Like miRNAs, which are 21 to 23 nucleotides in length, piRNAs might exist as a means of destabilizing unwanted messages. MiRNAs bind to a class of proteins called Argonaute proteins, find a complimentary messenger RNA, and then target that RNA for destruction, thereby regulating the production of proteins associated with that RNA. A subclass of Argonaute proteins, called Piwi proteins, is only found in the germ cells of mice and humans. Tuschl’s lab was interested in understanding if miRNAs would bind to Piwi proteins as well. They didn’t. But what they found instead was a new type of small RNA, 26 to 31 nucleotides long, whose production, assembly and action are completely different than that of miRNAs.
“Piwi proteins are only expressed in the germ cells in testes and ovaries,” says Tuschl. “When these proteins are removed from mice, the males are infertile, and the germ cells all die before they produce sperm. We looked at these proteins, expecting them to bind to miRNAs like the other Argonaute proteins, but we found a new class of small RNAs, which we named piRNAs, for Piwi-interacting RNAs.”
Closer analysis suggested there are several key differences between piRNAs and the miRNAs that they resemble. The piRNAs are made from long, single-stranded primary transcripts, in contrast to miRNAs, which are processed from double-stranded RNA. This suggested to Tuschl that piRNAs require completely different proteins for their production, proteins that haven’t yet been identified.

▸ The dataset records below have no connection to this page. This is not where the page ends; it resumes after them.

Lemma loads_bad_size_witness :
  (retry_forever 9 (loadAccountBatchRPC_ 7 1%nat [a1]) w1_zero).1 = Diverge ∧
  (retry_forever 9 (loadStateBatchRPC_ 7 1%nat [mkStorageReq a1 (hash 3) Hash_zero]) w1_zero).1 = Diverge.
Proof.
  assert ((λ st, (bn st, batchSize st)) <$> w_states w1_zero !! 1%nat = Some (Some 0%nat, 0)) as Hf by reflexivity.
  destruct (w_states w1_zero !! 1%nat) as [st|] eqn:E; [|discriminate].
  simpl in Hf. assert (bn st = Some 0%nat ∧ batchSize st = 0) as [Hbn Hn] by (split; congruence).
  pose proof (loads_bad_size 1%nat w1_zero st 0%nat 100 E Hbn eq_refl ltac:(lia) [a1]
    [mkStorageReq a1 (hash 3) Hash_zero] ltac:(discriminate) ltac:(discriminate)) as H.
  rewrite Hn in H. exact (H 9%nat 7%nat).
Defined.

Lemma NewOverlayStateDB_pinned_witness :
  ∃ w' d s r, NewOverlayStateDB (Some 0%nat) "keys" 10 2 w0 = (Ok d, w') ∧
    refines answer [s] [r] r 100 w' d (start_abs (pinned_frame answer 100) 1).
Proof.
  destruct (NewOverlayStateDB_pinned answer w0 0%nat 100 "keys" 10 2 w0_fresh eq_refl ltac:(lia))
    as (w' & d & s & r & Hrun & Href & _).
  exists w', d, s, r. split; assumption.
Defined.

(** The node is back, and the block number was moved from 100 to 101. *)
Definition w1_moved : World := with_u64 <[0%nat := 101]> (at_calls 1 w1).

Lemma w1_moved_facts :
  overlay w1_moved 2%nat [2%nat; 1%nat] 1%nat 101 ∧ fresh_world w1_moved ∧ tracked w1_moved 1%nat ∧
  ∃ st, w_states w1_moved !! 1%nat = Some st ∧ deriveCnt st = 0.
Proof.
  destruct w1_ready as (Href & _ & Htr & _). destruct w1_overlay as (Hc & Hl & Hr).
  split; [|split; [|split]].
  - split; [eapply chain_ext; [|exact Hc]; intros l st _ E; exists st; by split|].
    split; [exact Hl|]. destruct Hr as (st & p & Hst & Hp & Hbn & _ & Hn).
    exists st, p. split; [exact Hst|]. split; [exact Hp|]. split; [exact Hbn|]. split; [|exact Hn].
    assert (bn <$> w_states w1 !! 1%nat = Some (Some 0%nat)) as E by (reflexivity).
    rewrite Hst in E. simpl in E. assert (p = 0%nat) as -> by congruence. reflexivity.
  - destruct (refines_fresh _ _ _ _ _ _ _ _ Href) as [F1 F2 F3]. split; assumption.
  - exact Htr.
  - assert (deriveCnt <$> w_states w1 !! 1%nat = Some 0) as E by (reflexivity).
    destruct Hr as (st & _ & Hst & _). exists st. split; [exact Hst|]. rewrite Hst in E. simpl in E. congruence.
Defined.

Lemma InitState_repins_witness :
  ∃ w' n A, InitState 3%nat true false w1_moved = (Ok tt, w') ∧
    refines answer [n] [1%nat] 1%nat 101 w' 3%nat A.
Proof.
  destruct w1_moved_facts as (Hov & Hf & Ht & st & Hst & Hd).
  destruct w1_ready as (_ & _ & _ & Hdb & _).
  destruct (InitState_repins answer 1 reliable 3%nat _ 2%nat _ 1%nat 101 false w1_moved st 0%nat 101
    Hov Hf Hdb eq_refl eq_refl eq_refl Ht ltac:(vm_compute; lia) Hst ltac:(lia) ltac:(rewrite Hd; reflexivity))
    as (w' & n & A & Hrun & Href & _).
  exists w', n, A. split; assumption.
Defined.

Lemma InitState_discards_witness :
  ∃ w' n A', InitState 3%nat false false w1 = (Ok tt, w') ∧
    refines answer [n] [1%nat] 1%nat 100 w' 3%nat A' ∧ a_depth A' = 1.
Proof.
  destruct w1_moved_facts as (_ & _ & _ & st & Hst & Hd). change (w_states w1_moved) with (w_states w1) in Hst.
  destruct w1_ready as (Href & Hcl & _ & Hdb & Hu).
  destruct (InitState_discards answer _ _ _ _ _ _ _ st _ 0%nat 100 false Href Hcl Hst ltac:(lia)
    ltac:(rewrite Hd; reflexivity) Hdb eq_refl Hu) as (w' & n & A' & Hrun & Href' & _ & Hdep & _).
  exists w', n, A'. split; [assumption|]. split; [assumption|]. rewrite Hdep, Hd. reflexivity.
Defined.

Lemma clone_has_no_block_witness :
  ∃ w', (c ← Clone 3%nat; InitState c true false) w1 =
    (Panic "invalid memory address or nil pointer dereference", w').
Proof.
  exact (proj2 (clone_has_no_block answer _ _ _ _ _ _ _ true false w1_refines ltac:(reflexivity))).
Defined.

(** The same node, but the balance of account 1 is an error. *)
Definition answer_err (e : BatchElem) : option RpcValue :=
  if decide (Method e = "eth_getBalance") then None else answer e.

Definition upstream_err : Upstream := {|
  batch_call n reqs := Some (answer_err <$> reqs);
  storage_at n a k z := None;
  rand_uint64 n := 0; patience := 1; start_time_rich := []; start_time_rand := []
|}.

Lemma reliable_err : @Reliable _ upstream_err answer_err 0.
Proof.
  split; simpl.
  - intros n reqs vs E. injection E as <-. reflexivity.
  - intros n reqs _. eexists. reflexivity.
  - lia.
Defined.

Lemma element_error_witness : ∃ w d w', @GetBalance _ upstream_err d a1 w = (Ok 0, w').
Proof.
  destruct (new_db_step (H1:=upstream_err) answer_err w0 0%nat 100 "keys" 10 2 w0_fresh eq_refl ltac:(lia))
    as (w & Hrun & Href & _).
  destruct (element_error_reads_zero (H1:=upstream_err) answer_err 0 reliable_err _ _ _ _ _ _ _ a1 Href)
    as (w' & Hget & _).
  - assert (w = (@NewOverlayStateDB _ upstream_err (Some 0%nat) "keys" 10 2 w0).2) as -> by (by rewrite Hrun).
    reflexivity.
  - reflexivity.
  - exists w, (S (S (w_next w0))), w'. exact Hget.
Defined.

Lemma GetLogs_spec_witness : GetLogs 3%nat (hash 1) w1 = (Ok [], w1).
Proof. exact (GetLogs_spec answer _ _ _ _ _ _ _ (hash 1) w1_refines). Defined.

Lemma w1_on_chain : on_chain w1 3%nat 2%nat [2%nat; 1%nat].
Proof.
  destruct w1_ready as (_ & _ & _ & Hdb & _). destruct w1_overlay as (Hc & _).
  eexists. split; [exact Hdb|]. split; [reflexivity|exact Hc].
Defined.

Lemma GetReceipt_spec_witness : GetReceipt 3%nat (hash 1) w1 = (Ok None, w1).
Proof.
  rewrite (GetReceipt_spec w1 3%nat 2%nat _ (hash 1) w1_on_chain).
  assert (find_receipt w1 [2%nat; 1%nat] (hash 1) = None) as -> by (reflexivity). reflexivity.
Defined.


(** The balance of account 1 set to 42 in the layer above the root. *)
Lemma w1_put : ∃ w', SetBalance 3%nat a1 42 w1 = (Ok tt, w') ∧ on_chain w' 3%nat 2%nat [2%nat; 1%nat] ∧
  refines answer [2%nat] [1%nat] 1%nat 100 w' 3%nat
    (with_obs (λ f, upd_obs f a1 GET_BALANCE Hash_zero (Bytes 42)) A1).
Proof.
  destruct (put_step answer _ _ _ _ _ _ _ a1 GET_BALANCE Hash_zero (Bytes 42) w1_refines)
    as (w' & Hrun & Href & _).
  exists w'. split; [exact Hrun|]. split; [|exact Href].
  destruct (refines_on_chain _ _ _ _ _ _ _ _ Href) as (s & own' & E & Hon).
  assert (s = 2%nat) as -> by congruence. exact Hon.
Defined.

Definition w1_42 : World := (SetBalance 3%nat a1 42 w1).2.

Lemma MergeTo_preserves_witness :
  ∃ w', MergeTo 3%nat 0 w1_42 = (Ok tt, w') ∧ on_chain w' 3%nat 1%nat [1%nat] ∧
    observe answer 100 w' [1%nat] a1 GET_BALANCE Hash_zero = Bytes 42.
Proof.
  destruct w1_put as (w' & Hrun & Hon & Href).
  assert (w' = w1_42) as -> by (unfold w1_42; rewrite Hrun; reflexivity).
  destruct (MergeTo_preserves answer w1_42 3%nat 2%nat [2%nat] 1%nat [] 0 a1 GET_BALANCE Hash_zero 100 Hon)
    as (w2 & Hm & Hon2 & Hobs).
  - reflexivity.
  - repeat constructor. vm_compute. discriminate.
  - exists w2. split; [exact Hm|]. split; [exact Hon2|]. rewrite Hobs. reflexivity.
Defined.

Lemma GetStateDiff_spec_witness :
  ∃ D w', GetStateDiff 3%nat w1_42 = (Ok D, w') ∧
    ov_get (default override_empty (D !! a1)) GET_BALANCE Hash_zero = Some (RInt 42) ∧
    ov_get (default override_empty (D !! a2)) GET_BALANCE Hash_zero = None.
Proof.
  destruct w1_put as (w' & Hrun & Hon & Href).
  assert (w' = w1_42) as -> by (unfold w1_42; rewrite Hrun; reflexivity).
  assert (deriveCnt <$> w_states w1_42 !! 1%nat = Some 0) as Hd by (reflexivity).
  destruct (w_states w1_42 !! 1%nat) as [st|] eqn:Hst; [|discriminate].
  simpl in Hd. assert (deriveCnt st = 0) as Hd0 by congruence.
  destruct (GetStateDiff_spec answer _ _ _ _ _ _ _ [2%nat] st Href eq_refl Hst ltac:(lia) ltac:(rewrite Hd0; reflexivity))
    as (D & w2 & HD & _ & Hov).
  exists D, w2. split; [exact HD|]. split.
  - rewrite (proj1 (Hov a1 GET_BALANCE Hash_zero ltac:(discriminate))). reflexivity.
  - rewrite (proj1 (Hov a2 GET_BALANCE Hash_zero ltac:(discriminate))). reflexivity.
Defined.

Lemma scratchpadKey_separates_witness :
  scratchpadKey a1 GET_NONCE (hash 1) = scratchpadKey a1 GET_NONCE (hash 2) ∧
  calcKey SUICIDE_KEY a2 ≠ scratchpadKey a1 GET_STATE (hash 1).
Proof.
  split.
  - apply (scratchpadKey_separates a1 GET_NONCE (hash 1) a1 GET_NONCE (hash 2)).
    split; [reflexivity|]. split; [reflexivity|discriminate].
  - exact (proj2 (scratchpadKey_separates a1 GET_STATE (hash 1) a2 GET_STATE (hash 2))).
Defined.

Lemma SetNonce_GetNonce_witness :
  ∃ w', (SetNonce 3%nat a1 (2 ^ 63 + 1) ;; GetNonce 3%nat a1) w1 = (Ok (2 ^ 63 - 1), w').
Proof.
  exact (SetNonce_GetNonce answer 1 reliable _ _ _ _ _ _ _ a1 (2 ^ 63 + 1) w1_refines
    ltac:(unfold is_u64; lia)).
Defined.

Lemma SubBalance_abs_witness :
  ∃ w', (SubBalance 3%nat a1 1500 ;; GetBalance 3%nat a1) w1 = (Ok 500, w').
Proof. exact (SubBalance_abs answer 1 reliable _ _ _ _ _ _ _ a1 1500 w1_refines). Defined.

In addition, the sequences of the piRNA transcripts are not conserved from mice to humans, but their regulatory elements and their location on the chromosomes are. The sequences of their transcripts appear so random, that nearly the entire genome could be among their predicted targets. To Tuschl, this suggests that piRNA production might function as a checkpoint during meiosis, helping the cells switch their entire transcriptional program, or by acting at a basic mRNA or metabolic level globally affecting mRNA localization and translation.
“The transcripts and their processing machinery are specifically expressed only in this one cell type,” says Tuschl, “possibly because only germline cells undergo such massive morphogenetic events.”